Mixed-criticality systems are introduced due to industrial interest to integrate different types of functionalities with varying importance into a common and shared computing platform. Low-energy consumption is vital in mixed-criticality systems due to their ever-increasing computation requirements and the fact that they are mostly supplied with batteries. We propose a novel reliability-aware energy management approach and three techniques, Monotonous-DVFS, Stretch, and Combined Monotonous-DVFS/Stretch in which energy management targets non-safety-critical functionalities. The Monotonous-DVFS technique lowers energy consumption by monotonously distributing slack times between low-criticality tasks while the Stretch technique lowers the energy consumption of mixed-criticality systems with the cost of degraded service in low-criticality tasks. Our Stretch technique extends both execution time and period of tasks while preserving their utilization.
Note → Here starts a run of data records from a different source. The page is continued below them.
(** * ThreadSafeLRU (Chapter 3/lru.cpp): a shallow embedding and its properties

    The cache of [lru.cpp] is a hash index ([std::unordered_map]) from keys to
    nodes, and a doubly linked recency list of the same nodes between two
    sentinels.  Nodes live on the C++ heap and are linked by
    [shared_ptr] ([next]) and [weak_ptr] ([prev]).  The embedding keeps
    that shape: a heap of nodes addressed by locations, the index as a finite
    map from keys to locations, and the four [unsigned] members as 32-bit
    numbers with their wrap-around written out.

    Every public member function takes [std::lock_guard<std::mutex> lock(m)]
    first; the embedding gives the sequential meaning of one call, that is,
    of one critical section. *)

From stdpp Require Import gmap strings list fin_maps pretty.
From Stdlib Require Import NArith QArith Lia.

Close Scope Q_scope.
Local Open Scope N_scope.

(** ** Machine numbers: [unsigned] *)

Module Unsigned.

(** [unsigned] is 32 bits wide on the platforms the program targets. *)
Definition width : N := 32.
Definition modulus : N := 2 ^ width.
Definition UINT_MAX : N := modulus - 1.

(** [x++] on an [unsigned]. *)
Definition incr (x : N) : N := (x + 1) mod modulus.

(** [x--] on an [unsigned]: 0 wraps to [UINT_MAX]. *)
Definition decr (x : N) : N := (x + modulus - 1) mod modulus.

Definition in_range (x : N) : Prop := x < modulus.

End Unsigned.

(** ** The heap of nodes *)

(** Addresses of heap-allocated nodes. *)
Definition loc := positive.

(** What a member function can do besides returning: throw one of the two
    standard exceptions used by [lru.cpp]. *)
Inductive exn := invalid_argument | out_of_range.

Inductive outcome (A : Type) :=
  | Returned (a : A)
  | Threw (e : exn).
Arguments Returned {A} a.
Arguments Threw {A} e.

Section LRU.

Context {K : Type} `{!EqDecision K, !Countable K}.
Context {V : Type}.

(** The sentinels are built by [Node()], which default-initialises [key]
    and [value]. *)
Variable default_key : K.
Variable default_value : V.

(** [struct Node]: a null [shared_ptr] or an empty [weak_ptr] is [None]. *)
Record Node := mkNode {
  key : K;
  value : V;
  next : option loc;
  prev : option loc
}.

(** [class ThreadSafeLRU], without the mutex; [nodes] is the part of the
    C++ heap that holds the nodes of this cache.  Storage is not reclaimed
    in the embedding: a node that has lost its last [shared_ptr] stays in
    [nodes], out of reach.  On a well-formed cache no member function can
    tell the difference, since [lock] is only applied to the [prev] link of
    a node on the list or of [tail], and these point to nodes on the list or
    to [head]. *)
Record Cache := mkCache {
  nodes : gmap loc Node;
  capacity : N;
  size : N;
  map : gmap K loc;
  head : loc;
  tail : loc;
  hits : N;
  misses : N
}.

Definition with_nodes (h : gmap loc Node) (c : Cache) : Cache :=
  mkCache h (capacity c) (size c) (map c) (head c) (tail c) (hits c) (misses c).
Definition with_size (n : N) (c : Cache) : Cache :=
  mkCache (nodes c) (capacity c) n (map c) (head c) (tail c) (hits c) (misses c).
Definition with_map (m : gmap K loc) (c : Cache) : Cache :=
  mkCache (nodes c) (capacity c) (size c) m (head c) (tail c) (hits c) (misses c).
Definition with_hits (n : N) (c : Cache) : Cache :=
  mkCache (nodes c) (capacity c) (size c) (map c) (head c) (tail c) n (misses c).
Definition with_misses (n : N) (c : Cache) : Cache :=
  mkCache (nodes c) (capacity c) (size c) (map c) (head c) (tail c) (hits c) n.

(** *** Pointer operations

    Dereferencing a null pointer is undefined behaviour: the operations
    below return [None] there, and so does everything built on them. *)

(** [p->next = q] *)
Definition set_next (p : loc) (q : option loc) (h : gmap loc Node) : option (gmap loc Node) :=
  n ← h !! p; Some (<[p := mkNode (key n) (value n) q (prev n)]> h).

(** [p->prev = q] *)
Definition set_prev (p : loc) (q : option loc) (h : gmap loc Node) : option (gmap loc Node) :=
  n ← h !! p; Some (<[p := mkNode (key n) (value n) (next n) q]> h).

(** [p->value = v] *)
Definition set_value (p : loc) (v : V) (h : gmap loc Node) : option (gmap loc Node) :=
  n ← h !! p; Some (<[p := mkNode (key n) v (next n) (prev n)]> h).

(** [w.lock()]: the owning pointer behind a [weak_ptr], null when the
    [weak_ptr] is empty or its node is gone. *)
Definition lock (h : gmap loc Node) (w : option loc) : option loc :=
  l ← w; _ ← h !! l; Some l.

(** [std::make_shared<Node<K,V>>(...)]: a node at an address not in use. *)
Definition make_shared (n : Node) (h : gmap loc Node) : loc * gmap loc Node :=
  let l := fresh (dom h) in (l, <[l := n]> h).

(** *** Private member functions *)

Definition removeNode (node : loc) (c : Cache) : option Cache :=
  let h := nodes c in
  n ← h !! node;
  h1 ← match lock h (prev n) with
       | Some p => set_next p (next n) h
       | None => Some h
       end;
  n1 ← h1 !! node;
  h2 ← match next n1 with
       | Some nx => set_prev nx (prev n1) h1
       | None => Some h1
       end;
  h3 ← set_next node None h2;
  h4 ← set_prev node None h3;
  Some (with_nodes h4 c).

Definition addToFront (node : loc) (c : Cache) : option Cache :=
  let h := nodes c in
  hd ← h !! head c;
  h1 ← set_next node (next hd) h;
  h2 ← set_prev node (Some (head c)) h1;
  hd2 ← h2 !! head c;
  first ← next hd2;
  h3 ← set_prev first (Some node) h2;
  h4 ← set_next (head c) (Some node) h3;
  Some (with_nodes h4 c).

Definition moveToFront (node : loc) (c : Cache) : option Cache :=
  c1 ← removeNode node c;
  addToFront node c1.

Definition evictLRU (c : Cache) : option Cache :=
  if decide (size c = 0) then Some c
  else
    tl ← nodes c !! tail c;
    match lock (nodes c) (prev tl) with
    | Some lru =>
        if decide (lru ≠ head c) then
          c1 ← removeNode lru c;
          n ← nodes c1 !! lru;
          Some (with_size (Unsigned.decr (size c1)) (with_map (delete (key n) (map c1)) c1))
        else Some c
    | None => Some c
    end.

(** *** Public member functions *)

(** [explicit ThreadSafeLRU(unsigned cap = 10)].  The members are
    initialised first, the check of [cap] follows, and an exception leaves
    no object behind. *)
Definition default_capacity : N := 10.

Definition ThreadSafeLRU (cap : option N) : option (outcome Cache) :=
  let cap := default default_capacity cap in
  if decide (cap = 0) then Some (Threw invalid_argument)
  else
    let '(hd, h1) := make_shared (mkNode default_key default_value None None) ∅ in
    let '(tl, h2) := make_shared (mkNode default_key default_value None None) h1 in
    h3 ← set_next hd (Some tl) h2;
    h4 ← set_prev tl (Some hd) h3;
    Some (Returned (mkCache h4 cap 0 ∅ hd tl 0 0)).

Definition get (k : K) (c : Cache) : option (outcome V * Cache) :=
  match map c !! k with
  | None => Some (Threw out_of_range, with_misses (Unsigned.incr (misses c)) c)
  | Some node =>
      c1 ← moveToFront node c;
      let c2 := with_hits (Unsigned.incr (hits c1)) c1 in
      n ← nodes c2 !! node;
      Some (Returned (value n), c2)
  end.

Definition contains (k : K) (c : Cache) : bool * Cache :=
  (bool_decide (map c !! k ≠ None), c).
This leads to degrading the tasks’ service level due to a period extension that is exploited by Stretch for energy management. Experiments show that Combined Monotonous-DVFS/Stretch provides around 25 percent energy savings with only 5 percent service level degradation in low-criticality tasks in a heavily utilized system. The energy savings can be increased to around 56 percent with the cost of degrading low-criticality tasks’ service level to the minimum level, while preserving the original reliability of the system.